### Problem details
Below are lines of data. Give the number of them that contain the string "stream", and nothing else.

[Dataset entries]
(** * remove-bg.py: the background-removal filter driver

    A shallow embedding of [scripts/remove-bg.py] and the properties of its
    driver: what reaches the output stream and the diagnostic stream, in
    which order, and with which exit status.

    The script is a straight line of four effects (read stdin, call
    [rembg.remove], write stdout, write stderr) with one [if] and one
    [try ... except Exception].  It is embedded in a small monad that
    threads the trace of effects and carries Python's two ways of leaving a
    block early: an [Exception] and the [SystemExit] raised by [sys.exit].
    Around the script stands the interpreter, which flushes the output
    stream when the script is over and sets the exit status. *)

From Stdlib Require Import List String Ascii ZArith Bool Lia DecimalString.
From Stdlib.Strings Require Import Byte.
Import ListNotations.

Local Open Scope Z_scope.

(** ** Data *)

(** A Python [bytes] object. *)
Definition bytes := list byte.

(** The line feed of the Python literal ["\n"]. *)
Definition LF : string := String (ascii_of_nat 10) EmptyString.

(** The exceptions that travel through the script.  [Exception message]
    stands for any instance of [Exception], [message] being its [str];
    [SystemExit code] is what [sys.exit(code)] raises.  [SystemExit] derives
    from [BaseException] only, so [except Exception] lets it through. *)
Inductive BaseException : Type :=
| Exception (message : string)
| SystemExit (code : Z).

Definition isinstance_Exception (e : BaseException) : bool :=
  match e with
  | Exception _ => true
  | SystemExit _ => false
  end.

(** [str(e)]: the message of an [Exception], the decimal code of a
    [SystemExit]. *)
Definition str (e : BaseException) : string :=
  match e with
  | Exception message => message
  | SystemExit code => NilZero.string_of_int (Z.to_int code)
  end.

### Completed task
2